Definition io_fail {E A : Type} (e : E) : IO E A := λ w, (Err e, w).
Definition io_map_err {E F A : Type} (f : E → F) (m : IO E A) : IO F A := λ w, let '(r, w) := m w in (map_err f r, w).
Definition io_lift {E A : Type} (r : result E A) : IO E A := λ w, (r, w).
(** A call whose failure is looked at. *)
Definition io_try {E F A : Type} (m : IO E A) : IO F (result E A) := λ w, let '(r, w) := m w in (Ok r, w).

Definition set_files (fs : Fs) (w : World) : World := {| files := fs; clock := clock w; counter := counter w |}.
Definition fetch_counter {E} : IO E nat := λ w,
  (Ok (counter w), {| files := files w; clock := clock w; counter := S (counter w) |}).

(** ** Trees *)

(** [q] is [p] or below it. *)
Definition under (p q : path) : Prop := p `prefix_of` q.
#[export] Instance under_dec p q : Decision (under p q) := _.

Definition without (p : path) (fs : Fs) : Fs := filter (λ '(q, _), ¬ under p q) fs.
Definition subtree (p : path) (fs : Fs) : Fs := filter (λ '(q, _), under p q) fs.

(** The subtree at [a], moved to [b]. *)
Definition moved (a b : path) (fs : Fs) : Fs :=
  list_to_map ((λ '(q, n), (b ++ drop (length a) q, n)) <$> map_to_list (subtree a fs)).

Definition children (p : path) (fs : Fs) : list (string * node) :=
  omap (λ '(q, n), match last q with
                   | Some name => if bool_decide (q = p ++ [name]) then Some (name, n) else None
                   | None => None
                   end) (map_to_list fs).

□ □ □ □ □

From the first line of the entries above to the line with "Definition set_files (fs", please return every line exactly, keeping both ends.

- **Your response**:
Definition io_fail {E A : Type} (e : E) : IO E A := λ w, (Err e, w).
Definition io_map_err {E F A : Type} (f : E → F) (m : IO E A) : IO F A := λ w, let '(r, w) := m w in (map_err f r, w).
Definition io_lift {E A : Type} (r : result E A) : IO E A := λ w, (r, w).
(** A call whose failure is looked at. *)
Definition io_try {E F A : Type} (m : IO E A) : IO F (result E A) := λ w, let '(r, w) := m w in (Ok r, w).

Definition set_files (fs : Fs) (w : World) : World := {| files := fs; clock := clock w; counter := counter w |}.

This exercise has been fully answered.